ENTRIES SHOWN section start

(** The scenario of the specification: one save that decodes, one that
    does not, one file that is not a save. *)
Example scenario :
  refreshSavegames
    {| readdirAsync d := Resolved ["save1.ess"; "save2.ess"; "notes.txt"];
       create p a := if String.eqb p "/saves/save1.ess" then Decoded dova
                     else CallbackError (error None "bad header");
       openAsync p a := None |}
    keepId "/saves" [] =
  (Resolved ["save2.ess - bad header"],
   {| failedReads := ["save2.ess - bad header"];
      events := [SReaddir "/saves"; SCreate "/saves/save1.ess"; SCreate "/saves/save2.ess";
                 SLogWarn "Failed to parse savegame" "/saves/save2.ess" "bad header"];
      cbState := ["save1.ess"] |}).
Proof. vm_compute. reflexivity. Qed.

(** A second activation closes the watch of the first before it opens
    its own. *)
Example watch_replaced :
  filter (fun e => ¬ quiet e) (log switched) =
    [EvWatchOpen 0 savesDir; EvWatchClose 0; EvWatchOpen 1 savesDir] ∧
  live switched = [1%nat] ∧
  fsWatcher switched = Some 1%nat.
Proof. vm_compute. auto. Qed.

(** A listing error other than a missing directory rejects the scan. *)
Example listing_error_rejects :
  refreshSavegames forbidden keepId "/root" [] =
    (Rejected (error (Some "EACCES") "permission denied"), scanStart "/root" []).
Proof. reflexivity. Qed.

(** The [path] functions of the POSIX runtime on some file names. *)
Example extname_examples :
  extname "Save 1.ess" = ".ess" ∧ extname "quick.FOS" = ".FOS" ∧
  extname ".ess" = "" ∧ extname "a.ess.bak" = ".bak" ∧ extname "dir.ess/file" = "" ∧
  extname "archive." = "." ∧ extname ".." = "".
Proof. repeat split; reflexivity. Qed.

Example basename_examples :
  basename "/saves/Save 1.ess" = "Save 1.ess" ∧ basename "Save 1.ess/" = "Save 1.ess" ∧
  basenameExt "/saves/Save 1.ess" ".ess" = "Save 1" ∧
  basenameExt "/saves/.ess" ".ess" = ".ess" ∧
  basenameExt "plain" "" = "plain".
Proof. repeat split; reflexivity. Qed.

Example join_examples :
  join ["/docs"; "My Games"; "Skyrim VR"] = "/docs/My Games/Skyrim VR" ∧
  join ["Saves"; "p1"] = "Saves/p1" ∧
  join ["/saves/"; "quick.ess"] = "/saves/quick.ess" ∧
  join ["a"; "../../b/"] = "../b/" ∧ join [""; ""] = ".".
Proof. repeat split; reflexivity. Qed.

Example saveFiles_examples :
  GameSupport.saveFiles "skyrimse" "/saves/Save 1.ess" =
    Some ["/saves/Save 1.ess"; "Save 1.skse"] ∧
  GameSupport.saveFiles "oblivion" "autosave.ess" = Some ["autosave.ess"; "autosave.obse"] ∧
  GameSupport.saveFiles "morrowind" "autosave.ess" = None.
Proof. repeat split; reflexivity. Qed.

(** The names every object inherits pass [gameSupported]; of the
    accessors only [prefIniPath] returns on them. *)
Example inherited_names :
  GameSupport.gameSupported "toString" = true ∧
  GameSupport.gameSupported "__proto__" = true ∧
  GameSupport.gameSupported "morrowind" = false ∧
  GameSupport.prefIniPath "/docs" "toString" = Some None ∧
  GameSupport.mygamesPath "/docs" "toString" = None ∧
  GameSupport.iniPath "/docs" "toString" = None ∧
  GameSupport.prefIniPath "/docs" "oblivion" = Some None ∧
  GameSupport.prefIniPath "/docs" "fallout4" =
    Some (Some "/docs/My Games/Fallout4/Fallout4Prefs.ini").
Proof. repeat split; reflexivity. Qed.
(** Three roundings (the quotient, the product by 100, the two printed
    decimals) still land on a hundredth nearest to [100 k / n]. *)
Lemma three_roundings k n m1 P1 m2 P2 D :
  0 < k <= n → n <= 2 ^ 37 →
  2 ^ 52 <= m1 → 2 ^ 52 <= m2 → 0 < P1 → 0 < P2 →
  2 * Z.abs (m1 * n - k * P1) <= n →
  2 * Z.abs (m2 * P1 - 100 * m1 * P2) <= P1 →
  2 * Z.abs (D * P2 - 100 * m2) <= P2 →
  2 * Z.abs (D * n - 10000 * k) <= n.
Proof.
  intros [Hk Hkn] Hn Hm1 Hm2 HP1 HP2 H1 H2 H3.
  change (2 ^ 52) with 4503599627370496 in *.
  change (2 ^ 37) with 137438953472 in *.
  apply abs_half_bound in H1, H2, H3. apply abs_half_bound.
  set (x := D * n - 10000 * k).
  set (u := D * P2 - 100 * m2) in *.
  set (v := m2 * P1 - 100 * m1 * P2) in *.
  set (w := m1 * n - k * P1) in *.
  assert (Hid : x * (P1 * P2) = n * P1 * u + 100 * n * v + 10000 * P2 * w)
    by (unfold x, u, v, w; ring).
  assert (Hm1P : m1 <= P1).
  { assert (2 * m1 * n <= (2 * P1 + 1) * n) by (unfold w in H1; nia).
    assert (2 * m1 <= 2 * P1 + 1) by (apply (Z.mul_le_mono_pos_r _ _ n); lia).
    lia. }
  assert (Hm2P : m2 <= 100 * P2).
  { assert (100 * m1 * P2 <= 100 * P1 * P2) by nia.
    assert (2 * m2 * P1 <= (200 * P2 + 1) * P1) by (unfold v in H2; nia).
    assert (2 * m2 <= 200 * P2 + 1) by (apply (Z.mul_le_mono_pos_r _ _ P1); lia).
    lia. }
  clearbody x u v w.
  assert (Hu : - (n * P1 * P2) <= 2 * (n * P1 * u) <= n * P1 * P2).
  { assert (0 <= n * P1) by nia. nia. }
  assert (Hv : - (100 * n * P1) <= 2 * (100 * n * v) <= 100 * n * P1).
  { assert (0 <= 100 * n) by lia. nia. }
  assert (Hw : - (10000 * P2 * n) <= 2 * (10000 * P2 * w) <= 10000 * P2 * n).
  { assert (0 <= 10000 * P2) by lia. nia. }
  assert (Hsmall : 100 * n * P1 + 10000 * P2 * n < P1 * P2).
  { assert (H100 : 200 * (100 * n * P1) <= 100 * P2 * P1) by nia.
    assert (H10k : 200 * (10000 * P2 * n) < 100 * (P1 * P2)) by nia.
    nia. }
  set (Q := P1 * P2) in *.
  assert (HQ : 0 < Q) by (unfold Q; nia).
  assert (Hx : - (n * Q) - Q < 2 * x * Q < n * Q + Q).
  { replace (2 * x * Q) with (2 * (x * Q)) by ring. rewrite Hid.
    replace (n * P1 * P2) with (n * Q) in Hu by (unfold Q; ring). lia. }
  clear - Hx HQ. split.
  - assert (- n - 1 < 2 * x); [|lia].
    apply (Z.mul_lt_mono_pos_r Q); [done|]. lia.
  - assert (2 * x < n + 1); [|lia].
    apply (Z.mul_lt_mono_pos_r Q); [done|]. lia.
Qed.

End ThreeRoundings.

(* ===================================================================== *)
(** ** The grouped mean                                                   *)
(* ===================================================================== *)












Section WholeNumbers.
Local Open Scope Z_scope.

















End WholeNumbers.












(* ===================================================================== *)
(** ** The churn rate metric                                              *)
(* ===================================================================== *)

Section ChurnRateMetric.
Local Open Scope Z_scope.

Lemma Zsum_flags xs :
  Forall (λ x, x = 0 ∨ x = 1) xs → Zsum xs = Z.of_nat (occurrences 1 xs).
Proof.
  unfold occurrences. induction 1 as [|x xs Hx _ IH]; [done|].
  cbn [Zsum foldr]. fold (Zsum xs). rewrite IH, filter_cons.
  destruct Hx as [-> | ->].
  - rewrite decide_False by done. lia.
  - rewrite decide_True by done. cbn [length]. lia.
Qed.

Lemma occurrences_le v xs : (occurrences v xs ≤ length xs)%nat.
Proof. apply length_filter. Qed.

Lemma metrics_of_flags df xs :
  getitem df "Exited" = Ok (IntCol xs) →
  Forall (λ x, x = 0 ∨ x = 1) xs →
  let k := Z.of_nat (occurrences 1 xs) in
  let n := Z.of_nat (length xs) in
  metrics df = Run (metrics_shown (Z.of_nat (nrows df)) k (churn_rate_text k n))
                   (Done (churn_rate_of k n)).
Proof.
  intros Hex Hflags k n. unfold metrics. rewrite Hex. run_forward.
  cbn [series_sum series_mean]. rewrite (Zsum_flags xs Hflags). reflexivity.
Qed.

(** The printed churn rate is a hundredth nearest to [100 k / n]. *)
Lemma churn_rate_text_nearest k n :
  0 <= k <= n → 0 < n <= 2 ^ 37 →
  ∃ D, churn_rate_text k n = show_hundredths D
       ∧ 0 <= D ∧ 2 * Z.abs (D * n - 10000 * k) <= n.
Proof.
  intros [Hk Hkn] [Hn Hn37]. unfold churn_rate_text, churn_rate_of.
  destruct (Z.eq_dec k 0) as [->|Hk0].
  - exists 0. unfold of_ratio. rewrite (proj2 (Z.leb_gt n 0)) by lia.
    split; [reflexivity|]. lia.
  - destruct (mean_of_flags k n) as (m1 & p1 & -> & Hp1 & Hm1 & H1); [lia|].
    assert (0 < 2 ^ p1) by (apply Z.pow_pos_nonneg; lia).
    assert (Hm1P : m1 <= 2 ^ p1).
    { apply abs_half_bound in H1.
      assert (2 * m1 * n <= (2 * 2 ^ p1 + 1) * n) by nia.
      assert (2 * m1 <= 2 * 2 ^ p1 + 1)
        by (apply (Z.mul_le_mono_pos_r _ _ n); lia).
      lia. }
    destruct (times_100 m1 p1) as (m2 & p2 & -> & Hp2 & Hm2 & H2); [lia|lia|].
    assert (0 < 2 ^ p2) by (apply Z.pow_pos_nonneg; lia).
    change (2 ^ 52) with 4503599627370496 in Hm2.
    exists (fixed_digits 2 m2 (- p2)).
    pose proof (fixed_digits_2 m2 p2 ltac:(lia) Hp2) as H3.
    split_and!.
    + unfold format_2f, sign_prefix. by rewrite (proj2 (Z.ltb_ge m2 0)) by lia.
    + unfold fixed_digits, scaled. rewrite Z.opp_involutive.
      rewrite (proj2 (Z.leb_le 0 p2)) by lia.
      apply (rne_lower _ _ 0); lia.
    + apply (three_roundings k n m1 (2 ^ p1) m2 (2 ^ p2)); try done; try lia.
Qed.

ENTRIES SHOWN section end

From the records above, transcribe exactly the run of lines that opens with the line holding "clearbody x u v w." and closes with the line holding "assert (Hx : - (n", both included.

> _ANSWER BOX_:
  clearbody x u v w.
  assert (Hu : - (n * P1 * P2) <= 2 * (n * P1 * u) <= n * P1 * P2).
  { assert (0 <= n * P1) by nia. nia. }
  assert (Hv : - (100 * n * P1) <= 2 * (100 * n * v) <= 100 * n * P1).
  { assert (0 <= 100 * n) by lia. nia. }
  assert (Hw : - (10000 * P2 * n) <= 2 * (10000 * P2 * w) <= 10000 * P2 * n).
  { assert (0 <= 10000 * P2) by lia. nia. }
  assert (Hsmall : 100 * n * P1 + 10000 * P2 * n < P1 * P2).
  { assert (H100 : 200 * (100 * n * P1) <= 100 * P2 * P1) by nia.
    assert (H10k : 200 * (10000 * P2 * n) < 100 * (P1 * P2)) by nia.
    nia. }
  set (Q := P1 * P2) in *.
  assert (HQ : 0 < Q) by (unfold Q; nia).
  assert (Hx : - (n * Q) - Q < 2 * x * Q < n * Q + Q).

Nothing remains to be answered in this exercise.